Probability in a Certain World

Since the mid 1920’s scientists have accepted that fact that there is an inherent uncertainty at the small particle level. Using this uncertainty as a driving force, diffusion, entropy and general concepts of uncertainty have been derived as a motivation for the use of probability models. Other scholars have used non-linear, irreversible processes such as processes far from equilibrium or chaotic processes, as models for generating apparent uncertainty. In this presentation we will discuss a model for uncertainty based on the assumption that we live in a certain world. First the fundamentals of probability and random variables are reviewed and illustrated. An intrinsic data model is then derived when random variables have a joint probability distribution. A method of marginalizing in a certain world is presented that yields the basic probability axioms of Kolmogorov from which a measure theoretic definition of probability can be derived. More importantly, however, the intrinsic data model yields a method of using the constraints of the observer to generate a likelihood model. Since likelihood is at the core of both Baysian and classical MLE methods, this model presents a unified method of using empirical evidence to build predictive models.

Biography

Dennis Tolley received his PhD. in biostatistics from the University of North Carolina in 1974 and his actuarial certification in 1981. Since that time Tolley has been on the faculty of Duke University, Texas A&M University and is currently at Brigham Young University. He has worked for the Japanese Ministry of Health in Hiroshima, Japan and Pacific Northwest Labs in Richland, Washington. He has also worked with colleagues at the World Health Organization in Geneva, Switzerland, the World Bank in China and Chile, the Asian Development Bank in the Philippines and several private and government organizations in the U.S. Projects include health care modeling, parasitic disease detection, exploration of coal, radiation effects on health, development of controllers, and bridging fundamental thermodynamic principles.

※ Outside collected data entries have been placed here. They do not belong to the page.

(* ===== verification/Orchestration.v ===== *)
(** * Orchestration contracts ([control/orchestration.py])

    The value types of hosted runs with the checks of their constructors, the
    deterministic identities, the compact candidate syntax and the plan
    revision.  A record of a type [T] that the code can hold is one that
    [T_post_init] accepts; [new_...] is the constructor call. *)

From S2P Require Import Prelude Regex PyStr Sha256 PyTime Json Identifiers Projection Dfs PhysicalPlan Graph GraphOps PhysicalPlanner.

Local Open Scope string_scope.
Local Open Scope Z_scope.
Local Open Scope list_scope.

Definition ORCHESTRATION_SCHEMA : string := "io.dander.control.orchestration/v1".
Definition EXECUTION_PLAN_SCHEMA_V1 : string := "io.dander.control.execution-plan/v1".
Definition EXECUTION_PLAN_SCHEMA : string := "io.dander.control.execution-plan/v2".
Definition EXECUTION_RESULT_SUMMARY_SCHEMA : string := "io.dander.control.execution-result-summary/v1".
Definition PLACEMENT_DECISION_SCHEMA : string := "io.dander.control.placement-decision/v1".
Definition SIZE_CLASS_DECISION_SCHEMA : string := "io.dander.control.size-class-decision/v2".
Definition MAX_OPAQUE_VALUE : Z := 1024.
Definition MAX_RESULT_INTEGER : Z := 9223372036854775807.

(** ** Enumerations *)

Inductive TriggerKind : Type := API | MANUAL | SCHEDULE | DEPENDENCY.
Inductive HostedRunState : Type := QUEUED | RUNNING | RETRYING | CANCELING | TERMINAL.
Inductive RunOutcome : Type := SUCCEEDED | FAILED | CANCELED | UNKNOWN.
Inductive ResultsState : Type := RESULTS_PENDING | AVAILABLE | UNAVAILABLE.
Inductive CleanupState : Type := CLEANUP_PENDING | CONFIRMED | UNCERTAIN.
Inductive BackendExecutionState : Type := BACKEND_SUBMITTED | BACKEND_RUNNING | BACKEND_TERMINAL | BACKEND_UNKNOWN.
Inductive PlacementMode : Type := AUTOMATIC | MANUAL_OVERRIDE | CONFIGURED_DEFAULT | SCHEDULED | REPLAY.
Inductive SizeClassMode : Type :=
  AUTOMATIC_INPUT | SIZE_MANUAL_OVERRIDE | SIZE_CONFIGURED_DEFAULT | SIZE_SCHEDULED | SIZE_REPLAY.

#[export] Instance TriggerKind_eq_dec : EqDecision TriggerKind.
Proof. solve_decision. Defined.
#[export] Instance HostedRunState_eq_dec : EqDecision HostedRunState.
Proof. solve_decision. Defined.
#[export] Instance RunOutcome_eq_dec : EqDecision RunOutcome.
Proof. solve_decision. Defined.
#[export] Instance ResultsState_eq_dec : EqDecision ResultsState.
Proof. solve_decision. Defined.
#[export] Instance CleanupState_eq_dec : EqDecision CleanupState.
Proof. solve_decision. Defined.
#[export] Instance BackendExecutionState_eq_dec : EqDecision BackendExecutionState.
Proof. solve_decision. Defined.
#[export] Instance PlacementMode_eq_dec : EqDecision PlacementMode.
Proof. solve_decision. Defined.
#[export] Instance SizeClassMode_eq_dec : EqDecision SizeClassMode.
Proof. solve_decision. Defined.

Definition trigger_kind_value (k : TriggerKind) : string :=
  match k with API => "api" | MANUAL => "manual" | SCHEDULE => "schedule" | DEPENDENCY => "dependency" end.
Definition run_state_value (s : HostedRunState) : string :=
  match s with
  | QUEUED => "queued" | RUNNING => "running" | RETRYING => "retrying" | CANCELING => "canceling"
  | TERMINAL => "terminal"
  end.

(** ** [_require_...] *)

Definition contract_reject (b : bool) (m : string) : result unit := reject_if b OrchestrationContractError m.
(** ** Run records *)

Inductive run_version : Type := V1 | V2 | V3 | V4 | V5.
Definition run_schema (v : run_version) : string :=
  match v with
  | V1 => RUN_RECORD_SCHEMA_V1 | V2 => RUN_RECORD_SCHEMA_V2 | V3 => RUN_RECORD_SCHEMA_V3
  | V4 => RUN_RECORD_SCHEMA_V4 | V5 => RUN_RECORD_SCHEMA
  end.
Definition run_versions : list run_version := [V1; V2; V3; V4; V5].

(** Which optional parts a version carries. *)
Definition has_summary (v : run_version) : bool := match v with V1 => false | _ => true end.
Definition has_placement (v : run_version) : bool := match v with V1 | V2 => false | _ => true end.
Definition has_size_class (v : run_version) : bool := match v with V4 | V5 => true | _ => false end.

(** [json.loads(serialize_execution_result_summary(s))]. *)
Definition summary_value (o : option ExecutionResultSummary) : result json :=
  match o with
  | Some s => json_loads (serialize_execution_result_summary s)
  | None => Ok JNull
  end.

(** [_run_record_payload], with the v1 size-class payload [_serialize_run_record_v4]
    puts in place of the current one. *)
Definition run_record_fields (v : run_version) (r : RunRecord) (summary : json) : list (string * json) :=
  [("run_id", JStr (rr_run_id r)); ("environment", JStr (rr_environment r)); ("project", JStr (rr_project r));
   ("graph", JStr (rr_graph r)); ("graph_revision", JStr (rr_graph_revision r));
   ("graph_content_sha256", JStr (rr_graph_content_sha256 r)); ("plan_id", JStr (rr_plan_id r));
   ("plan_revision", JStr (rr_plan_revision r)); ("trigger", codec_trigger_payload (rr_trigger r));
   ("idempotency_key_sha256", JStr (rr_idempotency_key_sha256 r));
   ("submission_sha256", JStr (rr_submission_sha256 r)); ("requested_at", JStr (timestamp (rr_requested_at r)));
   ("requested_deadline_seconds", jopt JInt (rr_requested_deadline_seconds r));
   ("run_state", JStr (run_state_value (rr_run_state r))); ("outcome", JStr (outcome_value (rr_outcome r)));
   ("results_state", JStr (results_state_value (rr_results_state r)));
   ("cleanup_state", JStr (cleanup_state_value (rr_cleanup_state r)));
   ("created_at", JStr (timestamp (rr_created_at r))); ("updated_at", JStr (timestamp (rr_updated_at r)));
   ("terminal_at", jopt (fun t => JStr (timestamp t)) (rr_terminal_at r)); ("stage", jopt JStr (rr_stage r));
   ("attempt_count", JInt (rr_attempt_count r)); ("current_attempt_id", jopt JStr (rr_current_attempt_id r));
   ("backend_handle", jopt handle_payload (rr_backend_handle r))]
  ++ (if has_summary v then [("result_summary", summary)] else [])
  ++ (if has_placement v then [("placement_decision", jopt placement_decision_payload (rr_placement_decision r))] else [])
  ++ (if has_size_class v
      then [("size_class_decision",
              jopt (match v with V4 => size_class_decision_payload_v1 | _ => size_class_decision_payload end)
                (rr_size_class_decision r))]
      else []).

Definition run_record_json (v : run_version) (r : RunRecord) (summary : json) : json :=
  JObj [("schema", JStr (run_schema v)); ("record", JObj (run_record_fields v r summary))].

Definition serialize_run_record_as (v : run_version) (r : RunRecord) : result (list Z) :=
  summary ← (if has_summary v then summary_value (rr_result_summary r) else Ok JNull);
  Ok (canonical_json (run_record_json v r summary)).
Definition serialize_run_record : RunRecord -> result (list Z) := serialize_run_record_as V5.

(** [read(values[k]) if included and values[k] is not None else None]. *)
Definition included {A} (b : bool) (k : string) (read : json -> result A) (values : list (string * json))
    : result (option A) :=
  if b then v ← field k values; optional (fun v _ => read v) v k else Ok None.

Definition read_run_record (v : run_version) (values : list (string * json)) : result RunRecord :=
  run_id ← get_string "run_id" values; environment ← get_string "environment" values;
  project ← get_string "project" values; graph ← get_string "graph" values;
  graph_revision ← get_string "graph_revision" values;
  graph_content_sha256 ← get_string "graph_content_sha256" values;
  plan_id ← get_string "plan_id" values; plan_revision ← get_string "plan_revision" values;
  trigger ← (t ← field "trigger" values; read_trigger t);
  idempotency_key_sha256 ← get_string "idempotency_key_sha256" values;
  submission_sha256 ← get_string "submission_sha256" values;
  requested_at ← get_datetime "requested_at" values;
  requested_deadline_seconds ← get_optional_integer "requested_deadline_seconds" values;
  run_state ← get_enum all_run_states run_state_value "run_state" "run_state" values;
  outcome ← get_enum all_outcomes outcome_value "outcome" "outcome" values;
  results_state ← get_enum all_results_states results_state_value "results_state" "results_state" values;
  cleanup_state ← get_enum all_cleanup_states cleanup_state_value "cleanup_state" "cleanup_state" values;
  created_at ← get_datetime "created_at" values; updated_at ← get_datetime "updated_at" values;
  terminal_at ← get_optional_datetime "terminal_at" values; stage ← get_optional_string "stage" values;
  attempt_count ← get_integer "attempt_count" values;
  current_attempt_id ← get_optional_string "current_attempt_id" values;
  backend_handle ← (h ← field "backend_handle" values; optional read_backend_handle h "backend_handle");
  result_summary ← included (has_summary v) "result_summary" deserialize_execution_result_summary_value values;
  placement_decision ← included (has_placement v) "placement_decision" read_placement_decision values;
  size_class_decision ← included (has_size_class v) "size_class_decision"
                          (match v with V4 => read_size_class_decision_v1 | _ => read_size_class_decision end) values;
  new_run_record
    {| rr_run_id := run_id; rr_environment := environment; rr_project := project; rr_graph := graph;
       rr_graph_revision := graph_revision; rr_graph_content_sha256 := graph_content_sha256; rr_plan_id := plan_id;
       rr_plan_revision := plan_revision; rr_trigger := trigger; rr_idempotency_key_sha256 := idempotency_key_sha256;
       rr_submission_sha256 := submission_sha256; rr_requested_at := requested_at;
       rr_requested_deadline_seconds := requested_deadline_seconds; rr_run_state := run_state; rr_outcome := outcome;
       rr_results_state := results_state; rr_cleanup_state := cleanup_state; rr_created_at := created_at;
       rr_updated_at := updated_at; rr_terminal_at := terminal_at; rr_stage := stage;
       rr_attempt_count := attempt_count; rr_current_attempt_id := current_attempt_id;
       rr_backend_handle := backend_handle; rr_result_summary := result_summary;
       rr_placement_decision := placement_decision; rr_size_class_decision := size_class_decision |}.

Definition version_of (schema : string) : result run_version :=
  match find (fun v => bool_decide (run_schema v = schema)) run_versions with
  | Some v => Ok v
  | None => raise_ KeyError schema
  end.
(* ===== verification/PlanCodec.v ===== *)
(** * Execution plans as canonical JSON ([control/orchestration_serialization.py])

    [serialize_execution_plan] and [deserialize_execution_plan], with the
    execution template, the retry policy and the physical plan they embed.  A
    stored plan carries its revision, the digest of its contents, and is read
    only if the two agree. *)

From S2P Require Import Prelude Regex PyStr Sha256 PyTime Json JsonParse JsonRead Identifiers Projection PhysicalPlan PhysicalPlanCodec Graph PhysicalPlanner Orchestration RunCodec.

Local Open Scope string_scope.
Local Open Scope Z_scope.
Local Open Scope list_scope.

Definition MAX_EXECUTION_PLAN_BYTES : Z := 1024 * 1024.

(** ** Writing *)

Definition serialize_execution_plan (p : ExecutionPlan) : result (list Z) :=
  contents ← (v ← json_loads (canonical_execution_plan_contents p); mapping SerErr v "plan contents");
  schema ← field "schema" contents;
  plan ← field "plan" contents;
  Ok (canonical_json (JObj [("schema", schema); ("revision", JStr (revision p)); ("plan", plan)])).

(** ** Reading *)

Definition pair_text_leb : string * string -> string * string -> bool := lex_leb str_leb str_leb.

(** Keys are strings as JSON has no others. *)
Definition string_pairs (v : json) (label : string) : result (list (string * string)) :=
  values ← mapping SerErr v label;
  pairs ← read_all (fun kv : string * json => item ← string_ SerErr kv.2 label; Ok (kv.1, item)) values;
  Ok (py_sorted pair_text_leb pairs).

Definition checked {A} (post_init : A -> result unit) (a : A) : result A := _ ← post_init a; Ok a.

Definition read_secret_reference (reference : json) : result SecretReference :=
  provider ← (values ← mapping SerErr reference "secret reference"; get_string "provider" values);
  text ← (values ← mapping SerErr reference "secret reference"; get_string "reference" values);
  checked SecretReference_post_init {| sr_provider := provider; sr_reference := text |}.

(** [sorted(secrets.items())]: the names differ, so values are never compared. *)
Definition read_secret_bindings (secrets : list (string * json)) : result (list (string * SecretReference)) :=
  bindings ← read_all (fun kv : string * json => reference ← read_secret_reference kv.2; Ok (kv.1, reference))
               (py_sorted pair_leb secrets);
  _ ← ser_reject (negb (Nat.eqb (length bindings) (length secrets))) "secret binding names must be strings";
  Ok bindings.

Definition read_resources (resources : list (string * json)) : result ResourceProjection :=
  cpu_millis ← get_integer "cpu_millis" resources; memory_mib ← get_integer "memory_mib" resources;
  ephemeral_storage_mib ← get_optional_integer "ephemeral_storage_mib" resources;
  deadline_seconds ← get_integer "deadline_seconds" resources;
  runtime_retry_count ← get_integer "runtime_retry_count" resources;
  launcher_retry_count ← get_integer "launcher_retry_count" resources;
  checked ResourceProjection_post_init
    {| rp_cpu_millis := cpu_millis; rp_memory_mib := memory_mib; rp_ephemeral_storage_mib := ephemeral_storage_mib;
       rp_deadline_seconds := deadline_seconds; rp_runtime_retry_count := runtime_retry_count;
       rp_launcher_retry_count := launcher_retry_count |}.

Definition read_schedule (schedule : list (string * json)) : result ScheduleProjection :=
  task_count ← get_integer "task_count" schedule; maximum_parallelism ← get_integer "maximum_parallelism" schedule;
  expression ← get_optional_string "expression" schedule; time_zone ← get_optional_string "time_zone" schedule;
  paused ← get_boolean "paused" schedule;
  checked ScheduleProjection_post_init
    {| sp_task_count := task_count; sp_maximum_parallelism := maximum_parallelism; sp_expression := expression;
       sp_time_zone := time_zone; sp_paused := paused |}.

Definition read_network (network : list (string * json)) : result NetworkPlacement :=
  placement ← get_optional_string "placement" network;
  extensions ← (v ← field "extensions" network; string_pairs v "network extensions");
  checked NetworkPlacement_post_init {| np_placement := placement; np_extensions := extensions |}.

Definition read_observability (observability : list (string * json)) : result ObservabilityProjection :=
  log_destination ← get_string "log_destination" observability;
  metric_namespace ← get_string "metric_namespace" observability;
  alert_target ← get_optional_string "alert_target" observability;
  retention_days ← get_optional_integer "retention_days" observability;
  checked ObservabilityProjection_post_init
    {| op_log_destination := log_destination; op_metric_namespace := metric_namespace;
       op_alert_target := alert_target; op_retention_days := retention_days |}.

(** [_string(values[key], label)] with a label that is not the key. *)
Definition labelled_string (k label : string) (values : list (string * json)) : result string :=
  v ← field k values; string_ SerErr v label.
Definition sub_object (k : string) (values : list (string * json)) : result (list (string * json)) :=
  v ← field k values; mapping SerErr v k.
Lemma allowed_cleanup_trans a b c : b ∈ allowed_cleanup a -> c ∈ allowed_cleanup b -> c ∈ allowed_cleanup a.
Proof. destruct a, b; cbn; set_solver. Qed.

#[export] Instance evolves_preorder : PreOrder evolves.
Proof.
  split.
  - intros r. split; try done. destruct (rr_cleanup_state r); cbn; set_solver.
  - intros r1 r2 r3 [] [].
    split; [congruence..|lia| | | | | |]; eauto using allowed_cleanup_trans;
      match goal with
      | H : ?a <> ?x -> ?b = ?a, H' : ?b <> ?x -> ?c = ?b |- ?a <> ?x -> ?c = ?a =>
          let h := fresh in intros h; rewrite H' by (rewrite H; auto); auto
      end.
Qed.

Lemma allowed_rank s t : t ∈ allowed s -> (state_rank s <= state_rank t)%nat.
Proof. destruct s, t; cbn; set_solver by lia. Qed.

Lemma kept_false {A} `{EqDecision A} (p c u : A) :
  negb (bool_decide (p = u)) && negb (bool_decide (c = p)) = false <-> (p <> u -> c = p).
Proof. repeat case_bool_decide; cbn; naive_solver. Qed.

(** When a transition is accepted, and what it returns. *)
Record transition_ok (r : RunRecord) (s : HostedRunState) (now : datetime) (c : changes) : Prop := {
  tk_utc : is_utc now = true;
  tk_state : s ∈ allowed (rr_run_state r);
  tk_outcome : rr_outcome r <> UNKNOWN -> rr_outcome (updated r s now c) = rr_outcome r;
  tk_results : rr_results_state r <> RESULTS_PENDING -> rr_results_state (updated r s now c) = rr_results_state r;
  tk_cleanup : rr_cleanup_state (updated r s now c) ∈ allowed_cleanup (rr_cleanup_state r);
  tk_summary : rr_result_summary r <> None -> rr_result_summary (updated r s now c) = rr_result_summary r;
  tk_available : rr_results_state (updated r s now c) = AVAILABLE -> rr_result_summary (updated r s now c) <> None;
  tk_valid : RunRecord_post_init (updated r s now c) = Ok tt;
}.
(* ===== verification/Contract.v ===== *)
(** * The durable store and the backends ([control/orchestration.py], the
    [RunStore] and [ExecutionBackend] protocols)

    The operations Control calls, as an interface over an arbitrary world [W],
    and what they promise about it.  The promise is stated on an abstract
    [view] of the world and allows for interference: between the call and the
    return of an operation other Control processes may have run, as long as
    they keep the same promises, and an operation that raises may or may not
    have taken effect.  Clients are verified against this interface. *)

From S2P Require Import Prelude Regex PyStr Sha256 PyTime Json Identifiers Projection PhysicalPlan Graph Orchestration RunCodec RunTransition.

Local Open Scope string_scope.
Local Open Scope Z_scope.
Local Open Scope list_scope.

(** ** Operations *)

(** [RunStore], with the extensions [PendingRunStore] (optional, hence the
    option) and [DurableMutationClaimStore] (required by the lifecycle). *)
Class RunStore (W : Type) : Type := {
  claim : RunRecord -> M W RunClaim;
  get : string -> M W (option StoredRun);
  find_idempotency : string -> string -> string -> M W (option StoredRun);
  save : StoredRun -> RunRecord -> M W StoredRun;
  append_attempt : AttemptRecord -> M W unit;
  list_runs : option string -> Z -> M W StoredRunPage;
  list_pending : option (option string -> Z -> M W StoredRunPage);
  claim_mutation : string -> string -> string -> list Z -> M W (list Z);
  close_store : M W unit;
}.

Record ExecutionBackend (W : Type) : Type := {
  submit_or_adopt : ExecutionPlan -> string -> string -> RunTrigger -> M W BackendHandle;
  observe : ExecutionPlan -> BackendHandle -> M W BackendObservation;
  logs : ExecutionPlan -> BackendHandle -> option string -> Z -> M W BackendLogPage;
  cancel_execution : ExecutionPlan -> BackendHandle -> M W unit;
  close_backend : M W unit;
}.
Arguments submit_or_adopt {W}.
Arguments observe {W}.
Arguments logs {W}.
Arguments cancel_execution {W}.
Arguments close_backend {W}.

Currently, Tolley’s work entails two major areas of focus. First is in the analysis of actuarial and health care cost data. He is currently involved in developing macro health economics models from micro level data using statistical mechanics techniques. He is also active in analytic chemistry, working on the development of tools for separation of proteins and for detection of biological and chemical agents. Both areas of focus entail examination of the fundamentals of probability.

Donuts will be provided